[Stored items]
-*-*-

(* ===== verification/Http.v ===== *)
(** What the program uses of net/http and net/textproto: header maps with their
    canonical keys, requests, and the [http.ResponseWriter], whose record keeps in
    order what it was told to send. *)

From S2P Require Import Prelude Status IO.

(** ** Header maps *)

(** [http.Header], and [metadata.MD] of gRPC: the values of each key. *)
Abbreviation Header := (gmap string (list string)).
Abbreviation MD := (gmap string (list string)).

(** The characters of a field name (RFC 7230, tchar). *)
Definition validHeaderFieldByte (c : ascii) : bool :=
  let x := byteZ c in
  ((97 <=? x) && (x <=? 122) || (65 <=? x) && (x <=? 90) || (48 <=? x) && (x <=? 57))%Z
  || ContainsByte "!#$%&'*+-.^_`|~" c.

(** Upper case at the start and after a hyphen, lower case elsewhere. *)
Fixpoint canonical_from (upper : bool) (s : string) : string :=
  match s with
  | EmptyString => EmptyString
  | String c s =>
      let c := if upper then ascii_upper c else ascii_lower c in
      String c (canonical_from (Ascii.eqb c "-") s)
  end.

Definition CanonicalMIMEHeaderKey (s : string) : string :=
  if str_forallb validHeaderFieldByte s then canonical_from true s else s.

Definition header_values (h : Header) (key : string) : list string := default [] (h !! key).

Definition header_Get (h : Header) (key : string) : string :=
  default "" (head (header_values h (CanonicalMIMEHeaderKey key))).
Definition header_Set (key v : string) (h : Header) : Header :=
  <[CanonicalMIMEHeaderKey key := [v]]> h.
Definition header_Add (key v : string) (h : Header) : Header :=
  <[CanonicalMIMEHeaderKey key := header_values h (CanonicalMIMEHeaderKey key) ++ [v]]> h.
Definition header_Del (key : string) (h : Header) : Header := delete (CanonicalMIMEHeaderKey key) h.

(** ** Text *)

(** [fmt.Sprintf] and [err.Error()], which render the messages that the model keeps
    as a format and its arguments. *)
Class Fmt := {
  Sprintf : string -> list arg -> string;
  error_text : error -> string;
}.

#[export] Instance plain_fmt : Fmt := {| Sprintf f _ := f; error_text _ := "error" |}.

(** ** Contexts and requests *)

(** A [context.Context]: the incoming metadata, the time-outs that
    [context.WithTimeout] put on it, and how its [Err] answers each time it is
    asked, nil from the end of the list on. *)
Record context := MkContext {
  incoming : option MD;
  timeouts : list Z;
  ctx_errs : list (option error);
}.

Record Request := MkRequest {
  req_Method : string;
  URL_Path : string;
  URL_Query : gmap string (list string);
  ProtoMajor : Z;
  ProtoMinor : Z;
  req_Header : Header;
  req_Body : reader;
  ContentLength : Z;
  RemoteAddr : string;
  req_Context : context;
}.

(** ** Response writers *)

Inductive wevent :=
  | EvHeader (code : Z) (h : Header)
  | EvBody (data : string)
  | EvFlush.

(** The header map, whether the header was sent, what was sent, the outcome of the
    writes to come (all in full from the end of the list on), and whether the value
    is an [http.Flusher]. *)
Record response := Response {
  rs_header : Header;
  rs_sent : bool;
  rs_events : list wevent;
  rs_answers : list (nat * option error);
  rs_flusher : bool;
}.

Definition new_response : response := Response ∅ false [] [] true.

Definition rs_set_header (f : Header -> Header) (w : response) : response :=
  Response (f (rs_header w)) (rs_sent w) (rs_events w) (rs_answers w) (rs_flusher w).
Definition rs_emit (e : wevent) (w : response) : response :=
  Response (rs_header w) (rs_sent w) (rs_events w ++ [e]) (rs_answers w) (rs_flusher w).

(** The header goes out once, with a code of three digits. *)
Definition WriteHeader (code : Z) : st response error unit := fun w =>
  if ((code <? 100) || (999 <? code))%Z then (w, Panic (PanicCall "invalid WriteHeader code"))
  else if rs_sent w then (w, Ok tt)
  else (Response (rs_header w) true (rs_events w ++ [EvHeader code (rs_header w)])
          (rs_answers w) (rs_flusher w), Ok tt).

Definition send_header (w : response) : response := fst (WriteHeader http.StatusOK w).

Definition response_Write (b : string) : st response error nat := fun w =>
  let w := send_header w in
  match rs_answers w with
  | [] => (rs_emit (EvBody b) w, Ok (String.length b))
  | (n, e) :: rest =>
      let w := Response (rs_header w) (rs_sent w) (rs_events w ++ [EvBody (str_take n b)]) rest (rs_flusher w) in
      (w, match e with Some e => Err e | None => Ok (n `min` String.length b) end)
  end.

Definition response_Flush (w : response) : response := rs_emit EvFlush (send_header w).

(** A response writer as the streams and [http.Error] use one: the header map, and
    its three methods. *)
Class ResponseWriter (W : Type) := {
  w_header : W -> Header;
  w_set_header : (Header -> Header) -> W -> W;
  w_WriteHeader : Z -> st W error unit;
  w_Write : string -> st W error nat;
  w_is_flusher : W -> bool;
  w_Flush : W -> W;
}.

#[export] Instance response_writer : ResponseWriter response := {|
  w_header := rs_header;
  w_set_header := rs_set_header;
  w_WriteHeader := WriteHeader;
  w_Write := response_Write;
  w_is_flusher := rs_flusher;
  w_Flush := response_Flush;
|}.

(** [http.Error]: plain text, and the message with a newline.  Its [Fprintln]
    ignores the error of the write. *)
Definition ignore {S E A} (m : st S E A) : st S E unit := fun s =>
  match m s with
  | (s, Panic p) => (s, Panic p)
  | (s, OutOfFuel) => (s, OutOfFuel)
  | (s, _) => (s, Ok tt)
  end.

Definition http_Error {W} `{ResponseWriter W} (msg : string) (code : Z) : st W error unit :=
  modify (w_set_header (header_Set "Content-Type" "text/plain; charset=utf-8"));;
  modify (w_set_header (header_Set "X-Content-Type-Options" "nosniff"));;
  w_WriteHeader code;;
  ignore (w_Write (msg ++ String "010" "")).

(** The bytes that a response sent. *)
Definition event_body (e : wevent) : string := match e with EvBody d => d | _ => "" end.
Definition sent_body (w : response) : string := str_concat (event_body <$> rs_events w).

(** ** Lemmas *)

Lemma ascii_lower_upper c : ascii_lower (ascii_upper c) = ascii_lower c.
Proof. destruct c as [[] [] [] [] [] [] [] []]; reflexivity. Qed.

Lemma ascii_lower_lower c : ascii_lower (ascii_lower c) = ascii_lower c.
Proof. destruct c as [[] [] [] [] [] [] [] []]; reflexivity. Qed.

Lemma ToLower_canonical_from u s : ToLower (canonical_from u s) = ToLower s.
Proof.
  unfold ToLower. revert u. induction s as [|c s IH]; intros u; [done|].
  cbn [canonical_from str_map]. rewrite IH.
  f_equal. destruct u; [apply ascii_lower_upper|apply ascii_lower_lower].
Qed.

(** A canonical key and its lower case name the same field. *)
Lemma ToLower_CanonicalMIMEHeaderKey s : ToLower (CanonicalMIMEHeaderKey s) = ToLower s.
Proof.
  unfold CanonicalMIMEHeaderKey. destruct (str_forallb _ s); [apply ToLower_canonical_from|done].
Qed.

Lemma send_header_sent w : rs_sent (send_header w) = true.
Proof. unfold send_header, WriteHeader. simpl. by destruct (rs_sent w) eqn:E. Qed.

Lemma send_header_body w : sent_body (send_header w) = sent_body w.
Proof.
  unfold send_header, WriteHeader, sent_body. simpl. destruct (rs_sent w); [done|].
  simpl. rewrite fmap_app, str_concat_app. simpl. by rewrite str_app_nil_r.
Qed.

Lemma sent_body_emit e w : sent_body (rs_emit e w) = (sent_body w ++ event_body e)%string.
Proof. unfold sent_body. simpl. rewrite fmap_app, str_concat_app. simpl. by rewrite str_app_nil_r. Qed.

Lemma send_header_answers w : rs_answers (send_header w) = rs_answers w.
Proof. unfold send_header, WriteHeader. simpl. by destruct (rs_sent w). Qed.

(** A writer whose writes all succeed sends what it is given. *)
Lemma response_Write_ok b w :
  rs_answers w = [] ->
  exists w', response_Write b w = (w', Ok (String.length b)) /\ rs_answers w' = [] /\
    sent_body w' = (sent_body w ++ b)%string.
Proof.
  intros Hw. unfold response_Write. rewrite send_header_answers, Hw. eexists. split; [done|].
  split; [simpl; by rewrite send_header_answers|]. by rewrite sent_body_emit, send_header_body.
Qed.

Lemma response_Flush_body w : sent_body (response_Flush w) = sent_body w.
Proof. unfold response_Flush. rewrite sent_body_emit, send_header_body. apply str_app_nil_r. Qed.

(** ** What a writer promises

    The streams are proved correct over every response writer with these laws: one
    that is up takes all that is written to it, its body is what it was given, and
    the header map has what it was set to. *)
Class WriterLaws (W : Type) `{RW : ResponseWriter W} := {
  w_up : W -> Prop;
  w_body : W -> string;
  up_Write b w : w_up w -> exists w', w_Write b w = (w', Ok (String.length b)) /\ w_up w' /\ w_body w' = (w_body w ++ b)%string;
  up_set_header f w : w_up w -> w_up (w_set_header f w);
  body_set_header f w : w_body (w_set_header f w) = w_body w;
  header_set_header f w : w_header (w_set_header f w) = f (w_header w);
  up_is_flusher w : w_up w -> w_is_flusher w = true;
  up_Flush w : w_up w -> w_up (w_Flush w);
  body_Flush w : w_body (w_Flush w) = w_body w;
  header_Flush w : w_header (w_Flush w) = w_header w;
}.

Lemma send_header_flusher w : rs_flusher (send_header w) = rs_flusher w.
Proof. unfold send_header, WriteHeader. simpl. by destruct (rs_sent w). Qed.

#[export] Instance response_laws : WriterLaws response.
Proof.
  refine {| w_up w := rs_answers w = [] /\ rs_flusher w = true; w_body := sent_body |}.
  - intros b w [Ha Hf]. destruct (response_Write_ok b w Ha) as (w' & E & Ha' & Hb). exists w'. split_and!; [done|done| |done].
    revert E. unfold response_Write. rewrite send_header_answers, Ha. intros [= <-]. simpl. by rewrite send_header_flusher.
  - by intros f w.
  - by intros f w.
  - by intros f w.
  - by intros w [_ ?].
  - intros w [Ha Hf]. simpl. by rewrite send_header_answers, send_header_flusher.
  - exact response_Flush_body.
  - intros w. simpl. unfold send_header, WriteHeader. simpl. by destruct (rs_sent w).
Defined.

-*-*-

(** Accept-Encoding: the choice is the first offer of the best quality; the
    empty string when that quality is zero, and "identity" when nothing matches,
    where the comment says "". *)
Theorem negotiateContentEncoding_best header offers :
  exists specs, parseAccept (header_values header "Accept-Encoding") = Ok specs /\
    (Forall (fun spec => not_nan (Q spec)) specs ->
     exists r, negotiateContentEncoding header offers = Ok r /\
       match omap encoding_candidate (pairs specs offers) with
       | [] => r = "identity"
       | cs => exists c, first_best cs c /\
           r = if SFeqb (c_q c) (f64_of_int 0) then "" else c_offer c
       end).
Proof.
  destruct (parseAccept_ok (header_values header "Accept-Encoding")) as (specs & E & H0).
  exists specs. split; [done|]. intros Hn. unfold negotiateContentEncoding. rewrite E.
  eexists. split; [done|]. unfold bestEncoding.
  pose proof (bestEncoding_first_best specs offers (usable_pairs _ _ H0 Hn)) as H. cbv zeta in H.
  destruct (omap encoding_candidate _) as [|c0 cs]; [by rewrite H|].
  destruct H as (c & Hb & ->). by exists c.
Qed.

-*-*-

▶ _Required action_
Transcribe each line of the data above, unaltered, from the one where "(* ===== verification/Http.v ===== *)" appears to the one where "(** ** Header maps *)" appears, inclusive of both.

▶ _Result of this task_
(* ===== verification/Http.v ===== *)
(** What the program uses of net/http and net/textproto: header maps with their
    canonical keys, requests, and the [http.ResponseWriter], whose record keeps in
    order what it was told to send. *)

From S2P Require Import Prelude Status IO.

(** ** Header maps *)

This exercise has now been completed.